Work item: Only the lines below starting at the one containing "intros Hp Hl." and ending at the one containing "- exists c'." belong in the answer, each copied exactly.

Listed records:
Lemma occupied_iff panes legacy w : occupied panes legacy w = true ↔
  (∃ k a, panes !! k = Some a ∧ ad_window_id a = w) ∨ (∃ a, a ∈ legacy ∧ ad_window_id a = w).
Proof.
  unfold occupied. rewrite orb_true_iff, existsb_values, existsb_exists. unfold in_window.
  setoid_rewrite bool_decide_eq_true. by setoid_rewrite <- list_elem_of_In.
Qed.
Lemma occupied_mono p p' l l' w : (∀ k a, p !! k = Some a → ∃ k' a', p' !! k' = Some a' ∧ ad_window_id a' = ad_window_id a) →
  (∀ a, a ∈ l → ∃ a', a' ∈ l' ∧ ad_window_id a' = ad_window_id a) → occupied p l w = true → occupied p' l' w = true.
Proof.
  intros Hp Hl. rewrite !occupied_iff. intros [(k & a & Hk & Ha)|(a & Ha & Hw)]; [left|right].
  - destruct (Hp _ _ Hk) as (k' & a' & ? & ?). exists k', a'. split; [done|congruence].
  - destruct (Hl _ Ha) as (a' & ? & ?). exists a'. split; [done|congruence].
Qed.
Lemma is_Some_release panes legacy ws w w' : occupied panes legacy w' = true → is_Some (ws !! w') →
  is_Some ((release_window panes legacy ws w).2 !! w').
Proof.
  intros Ho [c Hc]. exists c. apply release_window_lookup. split; [done|].
  destruct (decide (w' = w)) as [->|]; [by right|by left].
Qed.
Lemma is_Some_or_insert ws w c w' : is_Some (ws !! w') ∨ w' = w → is_Some (or_insert ws w c !! w').
Proof.
  intros Hw. destruct (ws !! w') as [c'|] eqn:E.
  - exists c'. apply or_insert_lookup. by left.
  - destruct Hw as [[? ?]| ->]; [done|]. exists c. apply or_insert_lookup. by right.
Qed.
Lemma without_pane_covered r k a : covered r → covered (without_pane r k a).
Proof.
  intros Hc w Ho. cbn in *. apply is_Some_release; [done|]. apply Hc. revert Ho. apply occupied_mono; [|eauto].
  intros k' a'. cbn. rewrite lookup_delete_Some. naive_solver.
Qed.
Lemma wanted_covered op r c : chrome_ok op → covered r → wanted op r = Some c → covered c.
Proof.
  intros Hok Hr. destruct op; cbn [wanted chrome_ok] in *; intros Hc.
  - destruct (ad_recipient a) as [k|]; [|done]. destruct (ad_pane_root a); [|done]. injection Hc as <-. intros w Ho.
    apply is_Some_or_insert. unfold holds_window in Ho. cbn in Ho. apply occupied_iff in Ho as [(k' & a' & Hk & <-)|(a' & Ha & <-)].
    + apply lookup_insert_Some in Hk as [[_ <-]|[_ Hk]]; [by right|]. left. apply Hr, occupied_iff. eauto.
    + apply list_elem_of_filter in Ha as [_ Ha]. left. apply Hr, occupied_iff. eauto.
  - destruct (rg_panes r !! k) as [a|] eqn:Ea; [|done]. cbn in Hc. repeat case_bool_decide; try done. injection Hc as <-. intros w Ho.
    apply Hr. revert Ho. apply occupied_mono; [|eauto]. intros k' a'. cbn. rewrite lookup_insert_Some. intros [[<- <-]|[_ ?]]; eauto.
  - destruct (for_route r k root) as [a|]; [|done]. injection Hc as <-. by apply without_pane_covered.
  - destruct (for_route r k root) as [a|] eqn:Er; [|done]. cbn in Hc. case_bool_decide; [done|]. injection Hc as <-. intros w Ho.
    apply is_Some_release; [done|]. apply is_Some_or_insert. unfold holds_window in Ho. cbn in Ho.
    apply occupied_iff in Ho as [(k' & a' & Hk & <-)|(a' & Ha & <-)].
    + apply lookup_insert_Some in Hk as [[_ <-]|[_ Hk]]; [by right|]. left. apply Hr, occupied_iff. eauto.
    + left. apply Hr, occupied_iff. eauto.
  - case_bool_decide; [done|]. destruct (_ || _ || _); [|done]. injection Hc as <-. intros w Ho. cbn. rewrite lookup_fmap, fmap_is_Some.
    apply Hr. revert Ho. apply occupied_mono.
    + intros k a. cbn. rewrite lookup_fmap_Some. intros (b & <- & Hb). exists k, b. split; [done|]. unfold rename_adoption. by case_bool_decide.
    + intros a. cbn. rewrite list_elem_of_fmap. intros (b & -> & Hb). exists b. split; [done|]. unfold rename_adoption. by case_bool_decide.
  - injection Hc as <-. intros w Ho. unfold holds_window in Ho. cbn in *. destruct (Hr w) as [x Hx].
    + revert Ho. apply occupied_mono; [|eauto]. intros k a. rewrite map_lookup_filter_Some. naive_solver.
    + exists x. apply map_lookup_filter_Some. auto.
  - destruct (for_route r k root) as [a|]; [|done]. injection Hc as <-. by apply without_pane_covered.
  - apply (wanted_prune r live) in Hc as [-> Hws]. intros w Ho. unfold holds_window in Ho. cbn in *. destruct (Hr w) as [x Hw].
    + revert Ho. apply occupied_mono; [intros k a; rewrite map_lookup_filter_Some; naive_solver|].
      intros a. rewrite list_elem_of_filter. naive_solver.
    + exists x. rewrite Hws, release_all_lookup. auto.
  - destruct (is_headless _); [|done]. by injection Hc as <-.
  - case_bool_decide; [|done]. by injection Hc as <-.
  - case_bool_decide; [done|]. by injection Hc as <-.
Qed.
(** No operation writes over a snapshot. *)
Lemma wanted_status op r c w x y : wanted op r = Some c → rg_windows r !! w = Some x → rg_windows c !! w = Some y →
  wc_border_status y = wc_border_status x.
Proof.
  intros Hc Hx Hy. destruct op; cbn [wanted] in Hc.
  - destruct (ad_recipient a); [|done]. destruct (ad_pane_root a); [|done]. injection Hc as <-. apply or_insert_lookup in Hy as [?|(-> & ? & _)]; congruence.
  - destruct (rg_panes r !! k); [|done]. cbn in Hc. repeat case_bool_decide; try done. injection Hc as <-. cbn in Hy. congruence.
  - destruct (for_route r k root); [|done]. injection Hc as <-. apply release_window_lookup in Hy as [? _]. congruence.
  - destruct (for_route r k root); [|done]. cbn in Hc. case_bool_decide; [done|]. injection Hc as <-.
    apply release_window_lookup in Hy as [[?|(-> & ? & _)]%or_insert_lookup _]; congruence.
  - case_bool_decide; [done|]. destruct (_ || _ || _); [|done]. injection Hc as <-. apply lookup_fmap_Some in Hy as (z & <- & Hz).
    rewrite Hx in Hz. injection Hz as <-. unfold rename_window. by case_bool_decide.
  - injection Hc as <-. apply map_lookup_filter_Some in Hy as [? _]. congruence.
  - destruct (for_route r k root); [|done]. injection Hc as <-. apply release_window_lookup in Hy as [? _]. congruence.
  - apply (wanted_prune r live) in Hc as [_ Hws]. rewrite Hws, release_all_lookup in Hy. destruct Hy. congruence.
  - destruct (is_headless _); [|done]. injection Hc as <-. cbn in Hy. congruence.
  - case_bool_decide; [|done]. injection Hc as <-. cbn in Hy. congruence.
  - case_bool_decide; [done|]. injection Hc as <-. cbn in Hy. congruence.
Qed.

Exercise answer:
  intros Hp Hl. rewrite !occupied_iff. intros [(k & a & Hk & Ha)|(a & Ha & Hw)]; [left|right].
  - destruct (Hp _ _ Hk) as (k' & a' & ? & ?). exists k', a'. split; [done|congruence].
  - destruct (Hl _ Ha) as (a' & ? & ?). exists a'. split; [done|congruence].
Qed.
Lemma is_Some_release panes legacy ws w w' : occupied panes legacy w' = true → is_Some (ws !! w') →
  is_Some ((release_window panes legacy ws w).2 !! w').
Proof.
  intros Ho [c Hc]. exists c. apply release_window_lookup. split; [done|].
  destruct (decide (w' = w)) as [->|]; [by right|by left].
Qed.
Lemma is_Some_or_insert ws w c w' : is_Some (ws !! w') ∨ w' = w → is_Some (or_insert ws w c !! w').
Proof.
  intros Hw. destruct (ws !! w') as [c'|] eqn:E.
  - exists c'. apply or_insert_lookup. by left.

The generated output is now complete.